Wikileaks claims that the CIA is “infecting the iPhone supply chain of its targets,” which could include NSA-style “interdiction” of devices in the mail. That’s a jargony way of saying, basically, that CIA agents can just steal an iPhone, ordered on the internet, out of the mail while it’s being delivered. The agents would then take this “factory fresh” device, load malicious software onboard, and send it along to the intended recipient. The target would get their iPhone, boxed up all neat and pristine, already infected with government spy software.

Types of attack

Attacks like DerStarke, DarkSeaSkies, and NightSkies all attack Apple firmware, but each is specialized to its own particular devices and versions, and has its own special abilities. The most fundamental sorts of techs are the ones that implant malware packages into a device, which can then be used to monitor what that device does — everything from its location to the user’s web browsing history. For example, the Sonic Screwdriver program functions a bit like its Doctor Who namesake, magically granting access to a device via a Thunderbolt or USB port on Mac laptops. The program’s code can actually be stored on a Thunderbolt to ethernet cable adaptor, a simple dongle that people wouldn’t usually think of as storing data. By booting the device with Sonic Screwdriver inserted, the attacker can circumvent Apple’s firmware passwords and install whatever they like, essentially granting a CIA hacker the same access to the device that Apple itself has.

What that means

These sub-firmware installations can achieve “persistence,” a term the CIA’s programmers use to mean that they stay on the device when you update the firmware (like any iOS update), and even when you completely wipe the operating system. One leaked document has instructions for how to deploy the NightSkies program from way back in 2008, when the CIA was briefing its agents on how to properly crack an iPhone 3G. It may seem dated, but Wikileaks has made it clear that it will soon release newer versions of many of these attacks.

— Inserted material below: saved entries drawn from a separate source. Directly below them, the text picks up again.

Lemma xtask_stops_at_failure_witness :
  exists l, (xtask_main broken_os (lit "/w/xtask") (Build demo_opts) demo_world).1
      = Err (CommandFailed (lit "cargo build (eBPF stage)"))
    /\ length l = 1%nat
    /\ stopped broken_os l (CommandFailed (lit "cargo build (eBPF stage)")) (w_files demo_world).
Proof.
  set (r := xtask_main broken_os (lit "/w/xtask") (Build demo_opts) demo_world).
  destruct (xtask_stops_at_failure broken_os (lit "/w/xtask") (Build demo_opts) demo_world r.2
    (Err (CommandFailed (lit "cargo build (eBPF stage)"))) ltac:(vm_compute; reflexivity)) as (l & Hl & Hs).
  exists l. split; [vm_compute; reflexivity|]. split; [|exact Hs].
  rewrite <- (Nat.add_0_l (length l)). change 0%nat with (length (w_ran demo_world)).
  rewrite <- length_app, <- Hl. vm_compute. reflexivity.
Defined.
(** ** The two writers of the snapshot *)

Inductive snapshot_write :=
  | BpfWrite (sample : BpfSample)
  | ProcWrite (mem_facts : ProcMemFacts) (l : LoadSnapshot).
Definition apply_write (snap : MetricSnapshot) (w : snapshot_write) : MetricSnapshot :=
  match w with
  | BpfWrite sample => apply_sample sample snap
  | ProcWrite mem_facts l => apply_facts mem_facts l snap
  end.
Definition bpf_writes (ws : list snapshot_write) : list BpfSample :=
  omap (fun w => match w with BpfWrite s => Some s | _ => None end) ws.
Definition proc_writes (ws : list snapshot_write) : list (ProcMemFacts * LoadSnapshot) :=
  omap (fun w => match w with ProcWrite f l => Some (f, l) | _ => None end) ws.

Lemma apply_sample_twice s s' snap : apply_sample s (apply_sample s' snap) = apply_sample s snap.
Proof. by destruct snap as [? []]. Qed.
Lemma apply_facts_twice f l f' l' snap : apply_facts f l (apply_facts f' l' snap) = apply_facts f l snap.
Proof. by destruct snap as [? []]. Qed.
Lemma writes_commute s f l snap :
  apply_sample s (apply_facts f l snap) = apply_facts f l (apply_sample s snap).
Proof. by destruct snap as [? []]. Qed.

(** The aggregator and the [/proc] task do not clobber each other.  After
    any interleaving of their writes the snapshot is the initial one with the
    last aggregator sample and the last [/proc] facts applied: it depends on
    neither the order nor the number of the writes before. *)
Theorem writers_do_not_clobber ws snap :
  foldl apply_write snap ws =
    let snap := match last (bpf_writes ws) with Some s => apply_sample s snap | None => snap end in
    match last (proc_writes ws) with Some (f, l) => apply_facts f l snap | None => snap end.
Proof.
  cbv zeta. induction ws as [|w ws IH] using rev_ind; [done|].
  rewrite foldl_app, IH. unfold bpf_writes, proc_writes in *. rewrite !omap_app.
  destruct w as [s|f l]; cbn [foldl apply_write omap list_omap]; rewrite last_snoc, app_nil_r.
  - destruct (last (omap _ ws)) as [[f l]|]; destruct (last (omap _ ws)) as [s'|];
      by rewrite ?writes_commute, ?apply_sample_twice.
  - destruct (last (omap (fun w => match w with ProcWrite f l => Some (f, l) | _ => None end) ws))
      as [[f' l']|]; by rewrite ?apply_facts_twice.
Qed.

(** ** The pid supplements *)

Lemma supplement_lookup files pids pid :
  supplement files pids !! pid
    = if decide (pid ∈ pids) then parse_pid_status <$> pf_status files pid else None.
Proof.
  unfold supplement. induction pids as [|p pids IH] using rev_ind; [done|].
  rewrite foldl_app. cbn [foldl]. destruct (decide (pid = p)) as [->|Hne].
  - rewrite decide_True by set_solver.
    destruct (pf_status files p) as [s|]; [by rewrite lookup_insert_eq|]. rewrite IH. by case_decide.
  - destruct (pf_status files p) as [s|]; rewrite ?lookup_insert_ne, IH by done;
      repeat case_decide; set_solver.
Qed.

Lemma supplement_size files pids : (size (supplement files pids) <= length pids)%nat.
Proof.
  unfold supplement. induction pids as [|p pids IH] using rev_ind; [done|].
  rewrite foldl_app, length_app. cbn [foldl length].
  destruct (pf_status files p) as [s|]; [rewrite map_size_insert; case_match; cbn [Nat.pred]|]; cbn; lia.
Qed.

(** One turn of the [/proc] task.  When [/proc/meminfo] cannot be read
    nothing changes, neither the snapshot nor the pid cache.  Otherwise the
    new cache holds exactly the processes among the first hundred of the
    snapshot whose status file could be read, at most a hundred, each with its
    parsed facts; the [bpf]-owned fields of the snapshot that is written keep
    their value even when they changed since the pids were read. *)
Theorem proc_tick_supplements files snap snap' cache :
  let '(snap2, cache2) := proc_tick files snap snap' cache in
  (pf_meminfo files = None -> snap2 = snap' /\ cache2 = cache) /\
  (pf_meminfo files <> None ->
   (size cache2 <= MAX_PID_SUPPLEMENTS)%nat /\
   (forall pid facts, cache2 !! pid = Some facts <->
      pid ∈ map ps_pid (take MAX_PID_SUPPLEMENTS (top_processes snap)) /\
      exists s, pf_status files pid = Some s /\ facts = parse_pid_status s) /\
   forall sample, apply_sample sample snap2 = apply_facts
     (unwrap_or ProcMemFacts_default (read_proc_memory files))
     (unwrap_or LoadSnapshot_default (read_loadavg files)) (apply_sample sample snap')).
Proof.
  unfold proc_tick, read_proc_memory. destruct (pf_meminfo files) as [s|]; [|done].
  split; [done|]. intros _. split_and!.
  - trans (length (target_pids snap)).
    + apply supplement_size.
    + unfold target_pids. rewrite length_map, length_take. lia.
  - intros pid facts. rewrite supplement_lookup. unfold target_pids.
    case_decide; [|naive_solver]. rewrite fmap_Some. naive_solver.
  - intros sample. apply writes_commute.
Qed.
Lemma proc_tick_supplements_witness :
  let file := lit "Threads: 3" in
  let files := {| pf_meminfo := Some (lit "MemTotal: 1 kB"); pf_psi := None; pf_loadavg := None;
                  pf_status := fun pid => if pid =? 7 then Some file else None |} in
  let snap := MetricSnapshot_default <| top_processes := [ProcessStats_zeroed <| ps_pid := 7 |>;
                ProcessStats_zeroed <| ps_pid := 8 |>] |> in
  (proc_tick files snap snap ∅).2 !! 7 = Some (parse_pid_status file).
Proof.
  intros file files snap.
  pose proof (proc_tick_supplements files snap snap ∅) as H.
  destruct (proc_tick files snap snap ∅) as [snap2 cache2].
  destruct H as [_ H]. destruct (H ltac:(done)) as (_ & Hc & _).
  apply Hc. split; [decide_now|]. by exists file.
Defined.
Lemma told_section js us t c c' :
  do_sections app us (sections_start js) = Some c -> do_section app t c = Some c' -> told js us c ->
  told js (us ++ [t]) c'.
Proof.
  intros Hc (v & x & xs & r & Ht & Hr & ->)%do_section_Some [T1 T2 T3].
  pose proof (moment_snoc _ _ t _ _ (moment_now _ _ _ Hc)) as Hnow.
  constructor; cbn [c_tasks]; intros t' v' xs'; [| |intros q']; intros Hx; apply list_lookup_insert_Some in Hx as [(<- & [= <- <-] & _)|[_ Hx]].
  - destruct (T1 _ _ _ Ht) as (j & ys & Hj & Hys). exists j, (ys ++ [x]). by rewrite <- app_assoc.
  - by eapply T1.
  - assert (Forall (published_at js (us ++ [t])) (v_published v)) as Hp.
    { eapply Forall_impl; [by eapply T2|]. intros v3. apply published_at_snoc. }
    pose proof (effect_published x (c_store c) v) as He. rewrite Hr in He. destruct He as [->|(tb & now & ->)]; [done|].
    apply Forall_app. split; [done|]. constructor; [|constructor]. by exists (length us), (c_store c), tb, now.
  - eapply Forall_impl; [by eapply T2|]. intros v3. apply published_at_snoc.
  - intros Hq. specialize (T3 _ _ _ _ Ht Hq). subst r. destruct q' as [w|q|q]; cbn in T3 |- *.
    + destruct T3 as [[= -> ->]|[? _]]; [|done]. right. split; [done|]. by exists (length us), (c_store c).
    + destruct T3 as [[= -> ->]|(n & d & Hm & [[[= -> ->] Hv]|[? _]])]; [| |done].
      * right. exists (length us), (c_store c). split; [done|]. by left.
      * right. exists n, d. split; [by apply moment_snoc|]. right. split; [done|].
        exists (length us), (c_store c). split; [apply Hm|]. split; [done|]. cbn. by rewrite Hv.
    + destruct T3 as [[= -> ->]|(n & d & Hm & [[[= -> ->] Hv]|[? _]])]; [| |done].
      * right. exists (length us), (c_store c). split; [done|]. by left.
      * right. exists n, d. split; [by apply moment_snoc|]. right. split; [done|].
        exists (length us), (c_store c). split; [apply Hm|]. split; [done|]. cbn. by rewrite Hv.
  - intros Hq. by eapply request_progress_snoc, T3.
Qed.
(* ===== verification/Daemon.v ===== *)
(** [main.rs]: the parts run together.  The tasks of [Tasks.v], their accesses
    to the shared data interleaved as the scheduler likes, the segment the writer
    task publishes into, and a reader of the segment.  The end-to-end theorem: what
    a reader accepts is a snapshot built from what the shared data was at one
    moment. *)
From S2P Require Import Prelude Loader Text Float Types Layout Pods Seqlock Bpf Stats Scheduler Kernel Metrics TimeBase Bandwidth Aggregator ProcTier Shm ShmDump Api CgroupNames Locks Tasks.

(** The length of the mapping; the definitions below take it as an argument. *)
Definition segment_size : nat := Z.to_nat SIZE.

(** ** Polling the kernel side

    A poll reads map after map while the programs run, so each value it
    returns was in its map in some reachable state, and any read may fail. *)
Section Polled.
Variable n : nat.
Definition array_read {T} (field : kernel -> list T) (o : option (list T)) : Prop :=
  match o with Some l => exists k, reachable n k /\ l = field k | None => True end.
Definition hash_read {T} (field : kernel -> gmap Z T) (l : list (option T)) : Prop :=
  Forall (fun o => match o with
    | Some x => exists k key, reachable n k /\ field k !! key = Some x
    | None => True end) l.
Record polled (m : PolledMaps) : Prop := {
  po_drops : array_read EVENT_DROPS (pm_drops m);
  po_sched : array_read SCHED_HISTOGRAM (pm_sched m);
  po_tcp : array_read TCP_STATE (pm_tcp_state m);
  po_iface : array_read NET_IFACE_STATS (pm_net_iface m);
  po_memory : array_read MEMORY_STATS (pm_memory m);
  po_block : hash_read BLOCK_STATS (pm_block m);
  po_process : hash_read PROCESS_STATS (pm_process m);
  po_cpu : array_read CPU_STATS (pm_cpu m);
  po_again : array_read SCHED_HISTOGRAM (pm_sched_again m);
  po_security : array_read SECURITY_COUNTS (pm_security m);
  po_cgroup : hash_read NET_CGROUP_STATS (pm_net_cgroup m) }.

Lemma array_read_wf {T} `{Pod T} (field : kernel -> list T) o :
  (forall k, inv n k -> Forall pod_wf (field k)) -> array_read field o -> opt_wf o.
Proof. destruct o as [l|]; [|done]. intros Hf (k & Hk & ->). apply Hf. by apply reachable_inv. Qed.

Lemma hash_read_wf {T} `{Pod T} (field : kernel -> gmap Z T) l :
  (forall k key x, inv n k -> field k !! key = Some x -> pod_wf x) -> hash_read field l -> entries_wf l.
Proof.
  intros Hf Hl. eapply Forall_impl; [exact Hl|]. intros [x|]; [|done].
  intros (k & key & Hk & Hx). eapply Hf; [by apply reachable_inv|exact Hx].
Qed.

(** What the aggregator polls is typed. *)
Lemma polled_typed m : polled m -> polled_wf m.
Proof.
  intros [? H1 H2 H3 H4 H5 H6 H7 H8 H9 _]. constructor.
  - apply array_read_wf in H1; [done|]. intros k Hk. destruct (inv_hist _ _ Hk) as [_ Hh].
    eapply Forall_impl; [exact Hh|]. by intros h [? _].
  - apply array_read_wf in H2; [done|]. intros k Hk. apply (inv_tcp _ _ Hk).
  - apply array_read_wf in H3; [done|]. intros k Hk. apply (inv_iface _ _ Hk).
  - apply array_read_wf in H4; [done|]. intros k Hk. apply (inv_memory _ _ Hk).
  - apply hash_read_wf in H5; [done|]. intros k key x Hk Hx.
    by destruct (table_lookup _ _ _ _ _ (inv_block _ _ Hk) Hx).
  - apply hash_read_wf in H6; [done|]. intros k key x Hk Hx.
    by destruct (table_lookup _ _ _ _ _ (inv_process _ _ Hk) Hx) as (_ & _ & ?).
  - apply array_read_wf in H7; [done|]. intros k Hk. apply (inv_cpu _ _ Hk).
  - apply array_read_wf in H8; [done|]. intros k Hk. destruct (inv_hist _ _ Hk) as [_ Hh].
    eapply Forall_impl; [exact Hh|]. by intros h [? _].
  - apply array_read_wf in H9; [done|]. intros k Hk. apply (inv_counts _ _ Hk).
Qed.
End Polled.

You probably can't find these instructions on the Apple website, but it's not exactly hard. 

Wikileaks

Newer attacks, presumably, will take longer for manufacturers to fix, meaning Wikileaks will have to hold back on its most relevant releases if it wants to avoid breaking its promise not to undermine national security.

More worryingly, though, “compromising supply chains” could refer to indiscriminate mass infections of iPhones via production facilities. That might sound useless, given that most of the people infected would be totally irrelevant for intelligence purposes, but consider the NightSkies implant: “Beacons” like that one can send a signal out to its controllers when certain conditions have been met. Based on what we know about NSA beacons, they could be distributed widely (such as, say, infecting every iPhone going to a certain store in a city) and coded only to alert the CIA when they find that their host device is owned by a particular target, or by any owner whose behavior meets certain conditions.

Perhaps the most salacious revelation of the Vault 7 releases thus far is that the CIA has had the ability to hack iPhones starting from a year after their initial release — way back in 2008, before emojis and iMessage made the devices ubiquitous in pop culture. Still, Android users shouldn’t get too smug — if the CIA was able to do this to a closed system like the iPhone, possible that Google’s manufacturer-muddled alternative has fared far worse.